#### Task to complete:
Would you filter the listing below so that only lines with the word "verification" remain?
──────────────────────────────
(* ===== verification/Ledger.v ===== *)
(** * The migration corpus and its ledger: [internal/schema]'s [migrations.go], [runner.go],
    [runnerledger.go] and [appliedversion.go].

    A directory is the list of its entries, each with what reading it answers. The database is the
    ledger table -- absent, or a row per version -- beside the rest of it, of any type: what a
    migration's script does is the server's [execute]. Each transaction has a session of its own,
    which says what others committed before it, which call fails and whether a commit whose answer
    was lost took effect. [quoted] is [strconv.Quote] and [sha256_hex] the digest in hex. *)

From S2P Require Import Prelude Quote Partition Catalog.
From stdpp Require Import sorting relations.

Local Open Scope Z_scope.

(** ** migrations.go *)

Definition migrationSuffix : gostring := bs ".sql".
Definition firstMigrationVersion : Z := 1.

Record migration := Migration { version : Z; file : gostring; sql : gostring; checksum : gostring }.

#[export] Instance migration_eq_dec : EqDecision migration.
Proof. solve_decision. Defined.

Definition no_migration : migration := Migration 0 [] [] [].

Inductive corpus_error :=
  | ReadDirFailed (dir text : gostring)
  | ReadFileFailed (name text : gostring)
  | errCorpusFilename_form (name : gostring)
  | errCorpusFilename_number (name numbered : gostring)
  | errCorpusVersionRange (name : gostring) (version : Z)
  | errCorpusDuplicate (one other : gostring) (version : Z)
  | errCorpusGap (file : gostring) (version want : Z).

(** [strconv.Atoi] *)
Definition Atoi (s : gostring) : option Z :=
  let '(negative, digits) :=
    match s with
    | c :: r => if bool_decide (c = "-"%char) then (true, r) else if bool_decide (c = "+"%char) then (false, r) else (false, s)
    | [] => (false, [])
    end in
  if bool_decide (digits = []) || negb (forallb is_digit digits) then None
  else
    let v := if (negative : bool) then - digits_value digits else digits_value digits in
    if (min_int64 <=? v) && (v <=? max_int64) then Some v else None.
(** ** The lock's key *)

Lemma no_separator_inj schema instance schema' instance' :
  ascii_of_nat 0 ∉ schema -> ascii_of_nat 0 ∉ schema' ->
  schema ++ lockKeySeparator ++ instance = schema' ++ lockKeySeparator ++ instance' ->
  schema = schema' /\ instance = instance'.
Proof. intros Hs Hs' H. by apply (first_sep_inj (ascii_of_nat 0)) in H. Qed.

(** A key stands for one lock of one instance on one schema. The bytes digested tell the domain,
    the schema and the instance apart as long as neither name holds a NUL -- which no configured name
    does -- so a boot and a reconcile, two schemas, or two instances share a key only where FNV-1a
    collides; and the key is always a bigint the server takes. *)
Theorem lock_texts_are_distinct domain schema instance domain' schema' instance' :
  domain ∈ lockDomains -> domain' ∈ lockDomains ->
  ascii_of_nat 0 ∉ schema -> ascii_of_nat 0 ∉ instance -> ascii_of_nat 0 ∉ schema' -> ascii_of_nat 0 ∉ instance' ->
  (lock_text domain schema instance = lock_text domain' schema' instance' <->
   domain = domain' /\ schema = schema' /\ instance = instance') /\
  int64_range (lockKeyIn domain schema instance).
Proof.
  intros Hd Hd' Hs Hi Hs' Hi'. split; [|apply wrap64_range]. split; [|by intros (-> & -> & ->)].
  assert (Hcross : forall s i s' i', ascii_of_nat 0 ∉ s -> ascii_of_nat 0 ∉ i ->
    lock_text bootstrapDomain s i <> lock_text reconcileDomain s' i').
  { intros s i s' i' Hs1 Hi1 E. unfold lock_text, reconcileDomain in E. rewrite <- !app_assoc in E.
    change (bootstrapDomain ++ s ++ lockKeySeparator ++ i) with (s ++ lockKeySeparator ++ i) in E.
    change [ascii_of_nat 0] with lockKeySeparator in E.
    apply no_separator_inj in E as [_ ->]; [|done|by_compute].
    apply Hi1, elem_of_app. right. apply elem_of_app. left. by left. }
  assert (Hsame : forall d s i s' i', ascii_of_nat 0 ∉ s -> ascii_of_nat 0 ∉ s' ->
    lock_text d s i = lock_text d s' i' -> s = s' /\ i = i').
  { intros d s i s' i' ? ? E%app_inv_head. by apply no_separator_inj. }
  unfold lockDomains in Hd, Hd'. rewrite !elem_of_cons in Hd, Hd'.
  destruct Hd as [->|[->|[]%elem_of_nil]], Hd' as [->|[->|[]%elem_of_nil]]; intros E.
  - split; [done|]. by eapply Hsame.
  - by apply Hcross in E.
  - symmetry in E. by apply Hcross in E.
  - split; [done|]. by eapply Hsame.
Qed.
(* ===== verification/Substitute.v ===== *)
(** * Interpolation of a document: [internal/config/interpolate.go] (stage D).

    Stage D walks the parsed tree, substitutes the references of every scalar in a value position and
    refuses a reference in a key. The source rewrites nodes in place; the tree has no sharing before
    stage E, so the walk here answers the rewritten tree with what it recorded. *)

From S2P Require Import Prelude Source Quote Interpolate Diag Yaml.

Definition unrecognisedValueShape : fault :=
  {| message := bs "unsupported YAML shape in a value position";
     hint := bs "interpolation reaches scalars, sequences and mappings; write the value as one of those" |}.

(** The text written at each value the environment supplied bytes to, by node. *)
Abbreviation originalTexts := (gmap nat gostring).

Record interpolated := { tree : node; in_diags : Errors; originals : originalTexts }.

Section stage_d.
Context (src : source) (env : EnvLookup).

Definition in_report (n : node) (why : fault) : Error := reported RuleInterpolate (positionOf src n) why.

(** [substitute], on the text a scalar was written with. *)
Definition substitute (m : mark) (written : gostring) : interpolated :=
  let result := expand written env in
  if negb (bool_decide (faults result = [])) then
    {| tree := StringNode m written; in_diags := map (in_report (StringNode m written)) (faults result); originals := ∅ |}
  else
    {| tree := StringNode m (text result); in_diags := [];
       originals := if fromEnvironment result then {[ node_id m := written ]} else ∅ |}.

Definition refuseReferenceInKey (key : node) : Errors :=
  match keyReferenceFault key with Some why => [in_report key why] | None => [] end.

Definition kept (n : node) : interpolated := {| tree := n; in_diags := []; originals := ∅ |}.

(** What the values of one node came to, in the order they were walked. *)
Definition gathered (parts : list interpolated) : Errors * originalTexts :=
  (parts ≫= in_diags, foldl (λ seen part, originals part ∪ seen) ∅ parts).

Fixpoint substituteValuesUnder (n : node) : interpolated :=
  match n with
  | StringNode m written => substitute m written
  | ValueNode _ _ _ | NullNode _ | NanNode _ | AliasNode _ _ => kept n
  | MappingNode m values =>
      let parts := map (λ '(key, value), substituteValuesUnder value) values in
      let '(diags, found) := gathered parts in
      {| tree := MappingNode m (zip values.*1 (map tree parts));
         in_diags := (values.*1 ≫= refuseReferenceInKey) ++ diags; originals := found |}
  | SequenceNode m entries values =>
      let parts := map substituteValuesUnder values in
      let '(diags, found) := gathered parts in
      {| tree := SequenceNode m entries (map tree parts); in_diags := diags; originals := found |}
  | AnchorNode m name value =>
      let part := substituteValuesUnder value in
      {| tree := AnchorNode m name (tree part); in_diags := in_diags part; originals := originals part |}
  | TagNode m value =>
      let part := substituteValuesUnder value in
      {| tree := TagNode m (tree part); in_diags := in_diags part; originals := originals part |}
  | MergeKeyNode _ | MappingKeyNode _ _ | OtherNode _ _ =>
      {| tree := n; in_diags := [in_report n unrecognisedValueShape]; originals := ∅ |}
  end.

Definition interpolate (root : node) : interpolated := substituteValuesUnder root.

(** ** What a clean run did

    The document it read and the document it leaves, side by side: the same shape and the same keys,
    none of which reads like a reference, and each scalar in a value position expanded. *)

Definition plain_key (key : node) : Prop := keyReferenceFault key = None.

Inductive substituted : node -> node -> Prop :=
  | substituted_string m written :
      faults (expand written env) = [] -> substituted (StringNode m written) (StringNode m (text (expand written env)))
  | substituted_value m t v : substituted (ValueNode m t v) (ValueNode m t v)
  | substituted_null m : substituted (NullNode m) (NullNode m)
  | substituted_nan m : substituted (NanNode m) (NanNode m)
  | substituted_alias m a : substituted (AliasNode m a) (AliasNode m a)
  | substituted_mapping m es es' :
      Forall2 (λ e e', e'.1 = e.1 /\ plain_key e.1 /\ substituted e.2 e'.2) es es' ->
      substituted (MappingNode m es) (MappingNode m es')
  | substituted_sequence m k vs vs' : Forall2 substituted vs vs' -> substituted (SequenceNode m k vs) (SequenceNode m k vs')
  | substituted_anchor m a v v' : substituted v v' -> substituted (AnchorNode m a v) (AnchorNode m a v')
  | substituted_tag m v v' : substituted v v' -> substituted (TagNode m v) (TagNode m v').

Lemma bind_nil {A B} (f : A -> list B) l : l ≫= f = [] -> Forall (λ x, f x = []) l.
Proof. induction l as [|x l IH]; cbn; [constructor|]. intros [? ?]%app_eq_nil. constructor; auto. Qed.

Lemma refuseReferenceInKey_nil key : refuseReferenceInKey key = [] -> plain_key key.
Proof. unfold refuseReferenceInKey, plain_key. by destruct (keyReferenceFault key). Qed.

Lemma interpolate_substituted n :
  in_diags (substituteValuesUnder n) = [] -> substituted n (tree (substituteValuesUnder n)).
Proof.
  induction n as [m v|m t v|m|m|m es IH|m k vs IH|m a v IH|m v IH|m a|m|m v IH|m t] using node_induction;
    cbn [substituteValuesUnder]; try (by constructor); try done.
  - unfold substitute. case_bool_decide as Hf; cbn; [intros _; by constructor|].
    intros H. by destruct (faults (expand v env)).
  - cbn [gathered in_diags tree]. intros [Hk Hd]%app_eq_nil. constructor.
    apply bind_nil in Hk. apply bind_nil in Hd. rewrite Forall_fmap in Hk. rewrite Forall_map in Hd.
    induction IH as [|[k v] es [_ Hv] Hes IHes]; cbn; [constructor|].
    apply Forall_cons in Hk as [Hk Hks], Hd as [Hd Hds]. constructor; [|by apply IHes].
    cbn in *. split_and!; [done|by apply refuseReferenceInKey_nil|by apply Hv].
  - cbn [gathered in_diags tree]. intros Hd. constructor. apply bind_nil in Hd. rewrite Forall_map in Hd.
    induction IH as [|v vs Hv Hvs IHvs]; cbn; [constructor|].
    apply Forall_cons in Hd as [Hd Hds]. constructor; [by apply Hv|by apply IHvs].
  - cbn. intros Hd. constructor. by apply IH.
  - cbn. intros Hd. constructor. by apply IH.
Qed.
End stage_d.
──────────────────────────────
#### Answer to the problem:
(* ===== verification/Ledger.v ===== *)
(* ===== verification/Substitute.v ===== *)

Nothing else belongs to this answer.